Possible Scenarios for above configuration
- If you are not using IRSA, then Region and CLUSTER_ID information will be fetched using IMDS (should have access)
- If you are using IRSA but have not specified AWS_CLUSTER_ID, we will fetch the value for CLUSTER_ID if IMDS access is not blocked
- If you have blocked IMDS access, then you must specify a value for AWS_CLUSTER_ID in the deployment spec
- If you have not blocked IMDS access but have specified AWS_CLUSTER_ID value, then this value will be used.

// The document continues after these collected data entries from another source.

(** Command [withdraw] *)
Definition withdrawAll : M unit :=
  sender <- signer_getAddress ;;
  kioskCap <- catch_null (findKioskCap (Some sender)) ;;
  match kioskCap with
  | None => throw NoKioskForSender
  | Some kioskCap =>
      let kioskId := cap_kioskId kioskCap in
      txb <- new_TransactionBlock ;;
      let kioskArg := ArgObject kioskId in
      let capArg := objectRef_cap kioskCap in
      let '(txb, coin) := withdrawFromKiosk txb kioskArg capArg None in
      sendTx (transferObjects txb [coin] (ArgPure sender "address"))
  end.

(** Command [purchase].  The three reads joined by [Promise.all] are issued
    in the order of the array literal. *)
Definition purchaseItem (itemId : string) (opts : PurchaseOptions)
  : M unit :=
  let target := opt_target opts in
  let inputKioskId := opt_kiosk opts in
  let env := opt_env opts in
  if invalid_target target then throw InvalidTargetAddress
  else if invalid_kiosk inputKioskId then throw InvalidKioskId
  else if negb (isValidSuiObjectId itemId) then throw InvalidItemId
  else
    itemInfo <- provider_getObject itemId ;;
    info <- require_data itemInfo
              (ItemNotFound itemId (resp_error itemInfo)) ;;
    match data_owner info with
    | ObjectOwner itemKeyId =>
        kioskId <-
          match js_truthy inputKioskId with
          | Some kioskId => ret kioskId
          | None =>
              itemKey <- provider_getObject itemKeyId ;;
              key <- require_data itemKey
                       (DynamicFieldKeyNotFound itemId
                          (resp_error itemKey)) ;;
              match data_owner key with
              | ObjectOwner kioskId => ret kioskId
              | _ => throw (DynamicFieldKeyNotOwnedByObject itemId)
              end
          end ;;
        kiosk <- provider_getObject kioskId ;;
        policies <- queryTransferPolicy (data_type info) ;;
        listing <- provider_getDynamicFieldObject kioskId itemId ;;
        listingData <- require_data listing
                         (ItemNotListed itemId kioskId) ;;
        kioskData <- require_data kiosk (KioskNotFound kioskId) ;;
        _ <- require_data itemInfo (ItemNotFoundAgain itemId) ;;
        match policies with
        | [] => throw (NoTransferPolicyForType (data_type info))
        | policy :: _ =>
            let envOption := envOption_of env in
            let price := data_value listingData in
            txb <- new_TransactionBlock ;;
            let fromKioskArg := ArgObject (data_objectId kioskData) in
            kioskCap <- catch_null (findKioskCap None) ;;
            match kioskCap with
            | None => throw NoKioskForSenderCannotPlace
            | Some kioskCap =>
                let ownedKiosk := cap_kioskId kioskCap in
                let ownedKioskCap := cap_objectId kioskCap in
                resolved <- lift (purchaseAndResolvePolicies txb
                                    (data_type info) price fromKioskArg
                                    (data_objectId info) policy envOption
                                    (ownedKiosk, ownedKioskCap)) ;;
                let '(txb, item, canTransfer) := resolved in
                if negb canTransfer then sendTx txb
                else if is_kiosk_target target
                then sendTx (place txb (data_type info) (ArgId ownedKiosk)
                               (ArgId ownedKioskCap) item)
                else
                  receiver <- or_else target signer_getAddress ;;
                  sendTx (transferObjects txb [item]
                            (ArgPure receiver "address"))
            end
        end
    | _ => throw (ItemNotOwnedByObject itemId)
    end.

(** *** The phases of [purchaseItem]

    The handler is one function; its consecutive parts are named here so
    that statements can speak of the kiosk id it resolved and of the
    context it hands to rule resolution.  [purchaseItem_phases] below
    proves that the parts compose to [purchaseItem]. *)

(** What [purchaseItem] holds when it reaches line 574: [itemInfo.data],
    [kioskId], [kiosk.data], [policies[0]] and [listing.data]. *)
Record PurchaseContext : Type := {
  ctx_info : SuiObjectData;
  ctx_kioskId : string;
  ctx_kiosk : SuiObjectData;
  ctx_policy : TransferPolicy;
  ctx_listing : SuiObjectData
}.
Lemma py_copy_AttributeError limit v w t :
  ObjectProxy_target limit (heap w) v = Ok t →
  match type_ (heap w) t with Cls_list | Cls_dict => False | _ => True end →
  py_copy limit v w = (Raise AttributeError, w, []).
Proof.
  intros Ht Hcls. unfold py_copy. rewrite bind_get_heap, Ht, bind_lift_Ok.
  destruct t as [c|a]; [done|]. simpl in Hcls.
  by destruct (heap w !! a) as [[xs|xs|d|it|s]|].
Qed.

(** A function that begins with [self.__wrapped__.copy()] fails there,
    alone or under the interceptor, in either context. *)
Section NeedsCopy.
Variables (limit : nat) (fn : string) (self : addr) (s : StoreObj).
Variables (args : list value) (body : list value → M value).
Variable rest : list value → StoreObj → addr → M value.
Hypothesis body_copies : ∀ raw, length raw = length args →
  body raw =
    (let! s := load_Store self in
     let! obj := py_copy limit (__wrapped__ s) in
     rest raw s obj).

Lemma needs_copy_body raw w t :
  length raw = length args →
  heap w !! self = Some (OStore s) →
  ObjectProxy_target limit (heap w) (__wrapped__ s) = Ok t →
  match type_ (heap w) t with Cls_list | Cls_dict => False | _ => True end →
  body raw w = (Raise AttributeError, w, []).
Proof.
  intros Hlen Hs Ht Hcls. rewrite body_copies by done.
  rewrite (bind_load_Store _ _ self s) by done.
  by rewrite (bind_Raise _ _ _ _ _ _
                (py_copy_AttributeError limit _ w t Ht Hcls)).
Qed.

Lemma needs_copy_call w t :
  heap w !! self = Some (OStore s) →
  ObjectProxy_target limit (heap w) (__wrapped__ s) = Ok t →
  match type_ (heap w) t with Cls_list | Cls_dict => False | _ => True end →
  (∀ d, t = VRef d → is_Some (heap w !! d)) →
  _reactive limit fn self args body w =
    (match (pack_args limit args w).1.1 with
     | Ok _ => Raise AttributeError
     | Raise e => Raise e
     end,
     (pack_args limit args w).1.2, []).
Proof.
  intros Hs Ht Hcls Hal.
  destruct (pack_args limit args w) as [[[[raw stores]|e] w1] ws] eqn:Hpack.
  2:{ pose proof (pack_args_quiet limit args w) as (_ & Hws & _).
      rewrite Hpack in Hws. simpl in Hws. subst ws. simpl.
      unfold _reactive. rewrite bind_is_reactive.
      by destruct (reactive w);
        rewrite (bind_Raise _ _ w w1 e [] Hpack). }
  destruct (pack_args_Ok _ _ _ _ _ _ _ Hpack)
    as ((Hsub & Hid & Hq & Hr & Hops) & -> & Hlen & Hst).
  destruct (ObjectProxy_target_grows limit (heap w) (heap w1) _ t Hsub Ht Hal)
    as [Ht1 Hty].
  assert (Hs1 : heap w1 !! self = Some (OStore s))
    by (by apply (lookup_weaken _ _ _ _ Hs)).
  simpl. destruct (reactive w) eqn:Hrw.
  - apply (_reactive_recorded_Raise limit fn self args body w raw stores w1);
      [done|done|].
    rewrite no_react_run.
    rewrite (needs_copy_body raw (set_reactive false w1) t); try done.
    + simpl. by rewrite set_reactive_restore.
    + simpl. by rewrite Hty.
  - rewrite (_reactive_plain_run limit fn self args body w raw stores w1)
      by done.
    apply (needs_copy_body raw w1 t); try done. by rewrite Hty.
Qed.
End NeedsCopy.

(** X10. The three out-of-place container methods start with
    [self.__wrapped__.copy()], so on a Store whose value (behind any
    further proxies) is not a list or a dict, a tuple, a str, a number,
    [None] or an iterator, they raise [AttributeError] as soon as the
    interceptor has packed the arguments, in a reactive scope or outside
    one: no warning is emitted, nothing is wrapped or registered, and the
    world is the one the packer leaves (which can only raise
    [RecursionError] or [TypeError] itself).  With scalar arguments the
    packer has nothing to do and the world is exactly as before. *)
Theorem Store_out_of_place_needs_copy (limit : nat) (w : world) (self : addr)
    (s : StoreObj) (t key i j v : value) :
  heap w !! self = Some (OStore s) →
  ObjectProxy_target limit (heap w) (__wrapped__ s) = Ok t →
  match type_ (heap w) t with Cls_list | Cls_dict => False | _ => True end →
  (∀ d, t = VRef d → is_Some (heap w !! d)) →
  let outcome (args : list value) : res value * world * list string :=
    (match (pack_args limit args w).1.1 with
     | Ok _ => Raise AttributeError
     | Raise e => Raise e
     end,
     (pack_args limit args w).1.2, []) in
  Store___delitem__ limit self key w = outcome [key]
  ∧ Store___delslice__ limit self i j w = outcome [i; j]
  ∧ Store___setslice__ limit self i j v w = outcome [i; j; v]
  ∧ (∀ args, quiet w (pack_args limit args w))
  ∧ ((0 < limit)%nat → ∀ ck ci cj cv : scalar,
       Store___delitem__ limit self (VScalar ck) w
         = (Raise AttributeError, w, [])
       ∧ Store___delslice__ limit self (VScalar ci) (VScalar cj) w
         = (Raise AttributeError, w, [])
       ∧ Store___setslice__ limit self (VScalar ci) (VScalar cj) (VScalar cv) w
         = (Raise AttributeError, w, [])).
Proof.
  intros Hs Ht Hcls Hal outcome.
  assert (Hdi : ∀ key, Store___delitem__ limit self key w = outcome [key]).
  { intros k.
    apply (needs_copy_call limit "__delitem__" self s [k] _
             (λ raw s obj,
                match raw with
                | [key] =>
                    py_delitem limit obj key ;;;
                    warn (delitem_warning s) ;;;
                    let! new := Store___init__ limit (VRef obj)
                                  (_self_backend_only s) in
                    ret (VRef new)
                | _ => raise TypeError
                end)) with (t := t); try done.
    by intros [|x [|y raw]]. }
  assert (Hds : ∀ i j, Store___delslice__ limit self i j w = outcome [i; j]).
  { intros a b.
    apply (needs_copy_call limit "__delslice__" self s [a; b] _
             (λ raw s obj,
                match raw with
                | [i; j] =>
                    py_delslice limit obj i j ;;;
                    warn (delslice_warning s) ;;;
                    let! new := Store___init__ limit (VRef obj)
                                  (_self_backend_only s) in
                    ret (VRef new)
                | _ => raise TypeError
                end)) with (t := t); try done.
    by intros [|x [|y [|z raw]]]. }
  assert (Hss : ∀ i j v,
            Store___setslice__ limit self i j v w = outcome [i; j; v]).
  { intros a b c.
    apply (needs_copy_call limit "__setslice__" self s [a; b; c] _
             (λ raw s obj,
                match raw with
                | [i; j; v] =>
                    py_setslice limit obj i j v ;;;
                    warn (setslice_warning s) ;;;
                    let! new := Store___init__ limit (VRef obj)
                                  (_self_backend_only s) in
                    ret (VRef new)
                | _ => raise TypeError
                end)) with (t := t); try done.
    by intros [|x [|y [|z [|u raw]]]]. }
  split_and!; try done.
  - intros args. apply pack_args_quiet.
  - intros Hl ck ci cj cv. destruct limit as [|limit]; [lia|].
    rewrite Hdi, Hds, Hss. unfold outcome.
    rewrite (pack_args_scalars limit [ck]), (pack_args_scalars limit [ci; cj]),
      (pack_args_scalars limit [ci; cj; cv]). done.
Qed.

Lemma Store_out_of_place_needs_copy_witness :
  Store___delitem__ 3 1%positive (VScalar (SInt 0)) scenario_world
    = (Raise AttributeError, scenario_world, [])
  ∧ Store___delslice__ 3 1%positive (VScalar (SInt 0)) (VScalar (SInt 1))
      scenario_world
    = (Raise AttributeError, scenario_world, [])
  ∧ Store___setslice__ 3 1%positive (VScalar (SInt 0)) (VScalar (SInt 1))
      (VScalar (SStr "ab")) scenario_world
    = (Raise AttributeError, scenario_world, [])
  ∧ Store___setslice__ 3 1%positive (VScalar (SInt 0)) (VScalar (SInt 1))
      (VRef 3%positive) scenario_world
    = (Raise AttributeError,
       set_heap (<[5%positive := OList [VScalar (SInt 20); VScalar (SInt 5)]]>
                   (heap scenario_world)) scenario_world,
       []).
Proof.
  assert (Hal : ∀ d, VScalar (SInt 10) = VRef d →
            is_Some (heap scenario_world !! d)) by done.
  destruct (Store_out_of_place_needs_copy 3 scenario_world 1%positive
              (mkStore 0%nat (VScalar (SInt 10)) false) (VScalar (SInt 10))
              (VScalar (SInt 0)) (VScalar (SInt 0)) (VScalar (SInt 1))
              (VRef 3%positive) eq_refl eq_refl I Hal)
    as (_ & _ & Hlist & _ & Hscalars).
  destruct (Hscalars ltac:(lia) (SInt 0) (SInt 0) (SInt 1) (SStr "ab"))
    as (H1 & H2 & H3).
  split; [exact H1|]. split; [exact H2|]. split; [exact H3|].
  rewrite Hlist. by vm_compute.
Defined.

(** ** The out-of-place methods outside a reactive scope: every outcome *)

Lemma pack_args_keeps limit args w :
  no_new_Store w (pack_args limit args w).1.2.
Proof.
  unfold pack_args. apply unpack_seq_keeps.
  intros x w0. apply unpack_shallow_keeps.
Qed.

Lemma py_copy_cases limit v w :
  (∃ e, py_copy limit v w = (Raise e, w, []))
  ∨ (∃ o,
       py_copy limit v w =
         (Ok (fresh (dom (heap w))),
          set_heap (<[fresh (dom (heap w)) := o]> (heap w)) w, [])
       ∧ match o with OList _ | ODict _ => True | _ => False end).
Proof.
  unfold py_copy. rewrite bind_get_heap.
  destruct (ObjectProxy_target limit (heap w) v) as [t|e].
  2:{ rewrite bind_lift_Raise. left. by exists e. }
  rewrite bind_lift_Ok. destruct t as [c|a]; [left; by eexists|].
  destruct (heap w !! a) as [[xs|xs|d|it|s]|]; try (left; by eexists).
  - right. by exists (OList xs).
  - right. by exists (ODict d).
Qed.
(* ===== verification/_CoqProject ===== *)
-Q . S2P
Prelude.v
GoLib.v
Floats.v
Protocol.v
Glob.v
Store.v
Keyspace.v
Lists.v
Sets.v
Hashes.v
ZSets.v
Scan.v
Interface.v
StoreSpec.v
StoreRefines.v
ZSetRefines.v
Implements.v
Cmd.v
Walk.v
Rely.v
Expiry.v
StringCmds.v
DataCmds.v
ZSetCmds.v
ServerCmds.v
PubSub.v
Delivery.v
Router.v
Persistence.v
Aof.v
Agree.v
Records.v
Recovery.v
Clients.v
Replies.v
Framing.v
Panics.v
CmdFacts.v
Linearizable.v
Timed.v
PersistenceFacts.v
Durability.v
Handler.v
HandlerFacts.v
Session.v
Abstraction.v
Isolation.v
Subscriptions.v
Server.v
Config.v
Startup.v
(* ===== verification/Protocol.v ===== *)
(** * RESP v2: internal/protocol (types.go, serializer.go, parser.go)

    [Response] and its constructors, [Serialize], and the recursive parser over
    the bytes a connection delivers before end of file.  The theorems: what is
    serialized is read back, commands are binary safe, parsing always
    terminates, consumes input, and never reads past the value it returns. *)

From S2P Require Import Prelude GoLib.

Open Scope go_scope.

(** ** types.go *)

Inductive RType : Type :=
| TypeSimpleString
| TypeError
| TypeInteger
| TypeBulkString
| TypeNullBulkString
| TypeArray
| TypeNullArray.

#[export] Instance RType_eq_dec : EqDecision RType.
Proof. solve_decision. Defined.

(** The struct [Response]; a field a constructor does not set has Go's zero value. *)
#[warnings="-register-all"]
Inductive Response : Type :=
| mkResponse (type : RType) (str : string) (integer : Z) (array : list Response).

Definition rType (r : Response) : RType := let 'mkResponse t _ _ _ := r in t.
Definition rStr (r : Response) : string := let 'mkResponse _ s _ _ := r in s.
Definition rInteger (r : Response) : Z := let 'mkResponse _ _ n _ := r in n.
Definition rArray (r : Response) : list Response := let 'mkResponse _ _ _ a := r in a.

Definition SimpleString (s : string) : Response := mkResponse TypeSimpleString s 0 [].
Definition Error (s : string) : Response := mkResponse TypeError s 0 [].
Definition Integer (n : Z) : Response := mkResponse TypeInteger EmptyString n [].
Definition BulkString (s : string) : Response := mkResponse TypeBulkString s 0 [].
Definition NullBulkString : Response := mkResponse TypeNullBulkString EmptyString 0 [].
Definition Array (elems : list Response) : Response := mkResponse TypeArray EmptyString 0 elems.
(** [protocol.Response{Type: protocol.TypeNullArray}] *)
Definition NullArray : Response := mkResponse TypeNullArray EmptyString 0 [].

(** ** serializer.go *)

Fixpoint Serialize (r : Response) : string :=
  match r with
  | mkResponse t s n a =>
      match t with
      | TypeSimpleString => "+" +:+ s +:+ CRLF
      | TypeError => "-" +:+ s +:+ CRLF
      | TypeInteger => ":" +:+ FormatInt n +:+ CRLF
      | TypeBulkString => "$" +:+ FormatInt (len s) +:+ CRLF +:+ s +:+ CRLF
      | TypeNullBulkString => "$-1" +:+ CRLF
      | TypeNullArray => "*-1" +:+ CRLF
      | TypeArray =>
          "*" +:+ FormatInt (Z.of_nat (length a)) +:+ CRLF +:+ sconcat (List.map Serialize a)
      end
  end.

(** ** parser.go *)

(** The errors the parser returns.  [EEof] wraps [io.EOF], the only error that
    [errors.Is(err, io.EOF)] recognises; [EUnexpectedEOF] wraps
    [io.ErrUnexpectedEOF]; the others are the parser's own messages. *)
Inductive perr : Type :=
| EEof
| EUnexpectedEOF
| EUnknownPrefix
| EInvalidInteger
| EInvalidBulkLength
| ENegativeBulkLength
| EInvalidArrayLength
| ENegativeArrayLength
| EExpectedCRLF
| EExpectedArray
| EEmptyCommand
| EElementNotBulk.

#[export] Instance perr_eq_dec : EqDecision perr.
Proof. solve_decision. Defined.

(** A read from the [bufio.Reader]: the bytes left before end of file go in, and
    come back less the bytes read. *)
Definition reader (A : Type) : Type := string -> outcome perr (A * string).

(** [rd.ReadString(delim)] *)
Fixpoint ReadString (delim : Ascii.ascii) (s : string) : option (string * string) :=
  match s with
  | EmptyString => None
  | String c s' =>
      if decide (c = delim) then Some (String c EmptyString, s')
      else match ReadString delim s' with
           | Some (line, rest) => Some (String c line, rest)
           | None => None
           end
  end.

(** [io.ReadFull(rd, buf)] with [len(buf) = n] *)
Definition ReadFull (n : Z) : reader string := fun s =>
  if n =? 0 then Ret (EmptyString, s)
  else if is_empty s then Err EEof
  else if len s <? n then Err EUnexpectedEOF
  else Ret (stake (Z.to_nat n) s, sdrop (Z.to_nat n) s).

Definition readLine : reader string := fun s =>
  match ReadString LF s with
  | None => Err EEof
  | Some (line, rest) => Ret (TrimRight [CR; LF] line, rest)
  end.

Definition consumeCRLF : reader unit := fun s =>
  let! (crlf, rest) := ReadFull 2 s in
  if decide (crlf = CRLF) then Ret (tt, rest) else Err EExpectedCRLF.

Installing the cni-metrics-helper
kubectl apply -f v1.6/cni-metrics-helper.yaml
Adding the CNI metrics helper will publish the following metrics to CloudWatch:
"addReqCount",
"assignIPAddresses",
"awsAPIErr",
"awsAPILatency",
"awsUtilErr",
"delReqCount",
"eniAllocated",
"eniMaxAvailable",
"ipamdActionInProgress",
"ipamdErr",
"maxIPAddresses",
"podENIErr",
"reconcileCount",
"totalIPAddresses",
"totalIPv4Prefixes",
"totalAssignedIPv4sPerCidr"
Get cni-metrics-helper logs
kubectl get pod -n kube-system
NAME READY STATUS RESTARTS AGE
aws-node-248ns 1/1 Running 0 6h
aws-node-257bn 1/1 Running 0 2h
...
cni-metrics-helper-6dcff5ddf4-v5l6d 1/1 Running 0 7h
kube-dns-75fddcb66f-48tzn 3/3 Running 0 1d
kubectl logs cni-metrics-helper-6dcff5ddf4-v5l6d -n kube-system
cni-metrics-helper key log messages
Example of some aggregated metrics
I0516 17:11:58.489648 7 metrics.go:350] Produce GAUGE metrics: ipamdActionInProgress, value: 0.000000
I0516 17:11:58.489657 7 metrics.go:350] Produce GAUGE metrics: assignIPAddresses, value: 2.000000
I0516 17:11:58.489665 7 metrics.go:350] Produce GAUGE metrics: totalIPAddresses, value: 11186.000000
I0516 17:11:58.489674 7 metrics.go:350] Produce GAUGE metrics: eniMaxAvailable, value: 800.000000
I0516 17:11:58.489685 7 metrics.go:340] Produce COUNTER metrics: ipamdErr, value: 1.000000
I0516 17:11:58.489695 7 metrics.go:350] Produce GAUGE metrics: eniAllocated, value: 799.000000
I0516 17:11:58.489715 7 metrics.go:350] Produce GAUGE metrics: maxIPAddresses, value: 11200.000000
How to build
In the base folder of the project:
make docker-metrics
To run tests
make docker-metrics-test